Нья Венансия посоветовала ему не обращать на них внимания: Жука, мол, просто попался ребятам под горячую руку. Разве Жука уже забыл, что произошло? Тот все-таки поворчал немного: «В наше время, нья Венансия, молодежь была другая, и воспитывали нас по-другому. А теперешняя — просто бандиты, другим словом их и не назовешь». Венансия улыбалась — происшествие это ее забавляло. И она смягчила гнев Жуки, угостив его кофе и кускусом.
Из госпиталя приходили добрые вести. Прапорщик Вьегас выздоравливал. И если для Венансии это было утешением, нетрудно себе вообразить, как радовалась Беатрис. И все-таки что-то происходило вокруг, исподволь подкрадывалось, как змея. Так это или нет, покажет будущее.

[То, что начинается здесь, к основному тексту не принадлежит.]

(** * A verification development for the Elastic extension of the Go language
      server ([internal/lsp/elasticserver.go]).

    The file embeds the extended handlers ([EDefinition], [Full]), the symbol
    classifier, the qualified-name resolver, the package locator with its
    version resolver, the outline flattener and the workspace module manager
    (module-boundary synthesis, cleanup, vendor-mode registry) as Rocq
    functions, and proves the properties stated for them.

    Go strings are byte sequences: they are [string] (a list of [ascii]).
    Go's [int] indices are [Z].  A Go panic is an explicit outcome. *)

From Stdlib Require Import ZArith Lia Bool Ascii String List.
From stdpp Require Import base option list strings gmap.

Local Open Scope string_scope.
Local Open Scope Z_scope.

(** String concatenation computes under [simpl] in this file. *)
Arguments String.append !s1 s2.

(** ** The part of Go's [strings] package the source calls *)

Module GoStrings.

(** [strings.HasPrefix(s, prefix)]. *)
Fixpoint HasPrefix (s prefix : string) {struct prefix} : bool :=
  match prefix with
  | EmptyString => true
  | String c prefix' =>
      match s with
      | EmptyString => false
      | String d s' => Ascii.eqb d c && HasPrefix s' prefix'
      end
  end.

(** [s[n:]] for an in-range natural [n]: the bytes after the first [n]. *)
Fixpoint drop_bytes (n : nat) (s : string) : string :=
  match n with
  | O => s
  | S n' => match s with
            | EmptyString => EmptyString
            | String _ s' => drop_bytes n' s'
            end
  end.

(** [s[:n]] for an in-range natural [n]: the first [n] bytes. *)
Fixpoint take_bytes (n : nat) (s : string) : string :=
  match n with
  | O => EmptyString
  | S n' => match s with
            | EmptyString => EmptyString
            | String c s' => String c (take_bytes n' s')
            end
  end.

(** The slice expression [s[i:]] on an [int] index; Go panics when the
    index is negative or beyond [len(s)], which is [None] here. *)
Definition slice_from (s : string) (i : Z) : option string :=
  if (i <? 0) || (Z.of_nat (String.length s) <? i) then None
  else Some (drop_bytes (Z.to_nat i) s).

— Знаешь, Шико, нья Беатрис — любовница того самого военного, которого доставили в госпиталь всего окровавленного, с израненным лицом, — сообщила однажды своему возлюбленному Шандинья. И с нескрываемым восхищением добавила: — Это Маниньо ранил его.

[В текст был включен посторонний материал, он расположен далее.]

(** After a mount the two events were dispatched, in this order, and the
    dirty flag is set. *)
Lemma after_mount_events (s : Viewer V) :
  events (after_mount s) = events s ++ [urdf_processed; geometry_loaded]
  ∧ _dirty (after_mount s) = true.
Proof.
  unfold after_mount. split.
  - rewrite events_recenter. unfold dispatchEvent. simpl.
    assert (events (_updateCollisionVisibility
                      (_setIgnoreLimits (ignoreLimits_attr s) false s))
            = events s) as ->.
    { unfold _updateCollisionVisibility.
      assert (events (_setIgnoreLimits (ignoreLimits_attr s) false s) = events s)
        as E.
      { unfold _setIgnoreLimits. destruct (the_robot s); [|done].
        by rewrite events_recenter, events_update_robot. }
      destruct (the_robot _); by rewrite ?events_update_robot. }
    by rewrite <- app_assoc.
  - by destruct (recenter_frame
                   (dispatchEvent geometry_loaded
                      (dispatchEvent urdf_processed
                         (_updateCollisionVisibility
                            (_setIgnoreLimits (ignoreLimits_attr s) false s)))))
      as (_ & _ & -> & _).
Qed.

(** X7. Handed a model that holds a mesh, the callback of [loader.load]
    throws before it mounts anything: the mounted model, the world's
    children, the events and the dirty flag are as before, and no
    [urdf-processed] is dispatched. *)
Theorem load_callback_with_mesh (k : nat) (model : URDFRobot V) (s : Viewer V) :
  has_mesh (scene model) = true →
  (load_callback k model s).2 = Threw
  ∧ robot (load_callback k model s).1 = robot s
  ∧ world (load_callback k model s).1 = world s
  ∧ events (load_callback k model s).1 = events s
  ∧ _dirty (load_callback k model s).1 = _dirty s.
Proof.
  intros Hm. unfold load_callback, updateMaterials_of. cbv zeta.
  cbn [heap set_heap]. rewrite lookup_insert_eq. cbn [fst snd].
  destruct (updateMaterials_throws_aux (scene model)) as (-> & _).
  by rewrite Hm.
Qed.

(** X8. [manager.onLoad] of the current request, with its model at hand,
    always makes the model [this.robot] and a child of the world. For a
    model that holds a mesh it then throws in [updateMaterials]: no event
    is dispatched and the dirty flag is not touched. Only for a model
    without a mesh does it go on to dispatch [urdf-processed] and
    [geometry-loaded] and to recenter. *)
Theorem manager_onLoad_current (k : nat) (r : URDFRobot V) (s : Viewer V) :
  _requestId s = k →
  heap s !! k = Some r →
  robot (manager_onLoad k s).1 = Some k
  ∧ k ∈ world (manager_onLoad k s).1
  ∧ (has_mesh (scene r) = true →
     (manager_onLoad k s).2 = Threw
     ∧ events (manager_onLoad k s).1 = events s
     ∧ _dirty (manager_onLoad k s).1 = _dirty s)
  ∧ (has_mesh (scene r) = false →
     (manager_onLoad k s).2 = Returned
     ∧ events (manager_onLoad k s).1
       = events s ++ [urdf_processed; geometry_loaded]
     ∧ _dirty (manager_onLoad k s).1 = true).
Proof.
  intros Hk Hr. unfold manager_onLoad, updateMaterials_of.
  rewrite Hk, Nat.eqb_refl, Hr. cbv zeta.
  cbn [negb heap world_add set_world set_robot]. rewrite Hr. cbn [fst snd].
  destruct (updateMaterials_throws_aux (scene r)) as (-> & _).
  assert (k ∈ List.filter (λ k' : nat, negb (k' =? k)) (world s) ++ [k]) as Hin.
  { apply elem_of_app. right. by apply list_elem_of_singleton. }
  destruct (has_mesh (scene r)); cbn [fst snd].
  - repeat split; done.
  - match goal with |- context [after_mount ?t] =>
      destruct (after_mount_mounted t) as [Hro Hwo];
      destruct (after_mount_events t) as [He Hd]
    end.
    rewrite Hro, Hwo, He, Hd. repeat split; done.
Qed.

End MountingFacts.

Lemma load_callback_with_mesh_witness :
  (load_callback 1 Sample.arm_robot Sample.idle).2 = Threw
  ∧ robot (load_callback 1 Sample.arm_robot Sample.idle).1 = robot Sample.idle
  ∧ world (load_callback 1 Sample.arm_robot Sample.idle).1 = world Sample.idle
  ∧ events (load_callback 1 Sample.arm_robot Sample.idle).1
    = events Sample.idle
  ∧ _dirty (load_callback 1 Sample.arm_robot Sample.idle).1
    = _dirty Sample.idle.
Proof.
  apply (load_callback_with_mesh 1 Sample.arm_robot Sample.idle). reflexivity.
Defined.

Lemma manager_onLoad_current_witness :
  robot (manager_onLoad 1 Sample.with_arm).1 = Some 1
  ∧ 1 ∈ world (manager_onLoad 1 Sample.with_arm).1.
Proof.
  destruct (manager_onLoad_current 1
              (set_scene (updateMaterials (scene Sample.arm_robot)).1
                 Sample.arm_robot)
              Sample.with_arm) as (H1 & H2 & _).
  - reflexivity.
  - by vm_compute.
  - split; [exact H1 | exact H2].
Defined.

(** ** What every schedule keeps *)

Section ScheduleInvariants.

Context {V : Type} `{!Collaborators V}.

Lemma run_app (es1 es2 : list (Happening V)) (s : Viewer V) :
  run (es1 ++ es2) s = run es2 (run es1 s).
Proof. unfold run. apply fold_left_app. Qed.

Шико Афонсо погрузился в раздумье. Как же так? Нья Беатрис, жена ньо Фонсеки Морайса, — и вдруг любовница португальского офицера?! Шико потрясла сама мысль об измене Беатрис. Ему всегда казалось, что у капитана преданная жена. Трудно было поверить такой новости.
— Кто тебе это сказал?
— Все говорят.
— А ньо Фонсека Морайс знает?
— Думаю, что нет.
Конечно, если бы ему рассказали, то-то бы заварилась каша! Шико знал капитана как свои пять пальцев. Во время длительных рейсов на паруснике он испытал на себе его крутой нрав. Обычно ньо Фонсека был сдержан, приказания отдавал мягким тоном, но если кто-нибудь его рассердит, тогда уж держись, такого свирепого капитана днем с огнем не сыщешь.
— Нет, нельзя допустить, чтобы он узнал, — сказал Шико Афонсо, сам загораясь гневом. — Стоит ему только дознаться, тут такое начнется…
У него не было в этом ни малейшего сомнения. Окутанные тишиной ночи, они были будто отгорожены от всего мира. Шандинья притянула Шико к себе, еще раз ласково провела по его волосам, поцеловала. Невдалеке, в глубине квартала Салина, высились кокосовые пальмы. Их стройные силуэты напоминали призраки, они четко вырисовывались во мраке. Душная ночь, казалось, дышала страстью.
— А если бы я так поступила с тобой, что бы ты сделал? — с вызовом спросила она Шико.
— Тогда прости-прощай Шандинья, с глазами как спелые виноградины, — ответил он ей, цитируя морну собственного сочинения.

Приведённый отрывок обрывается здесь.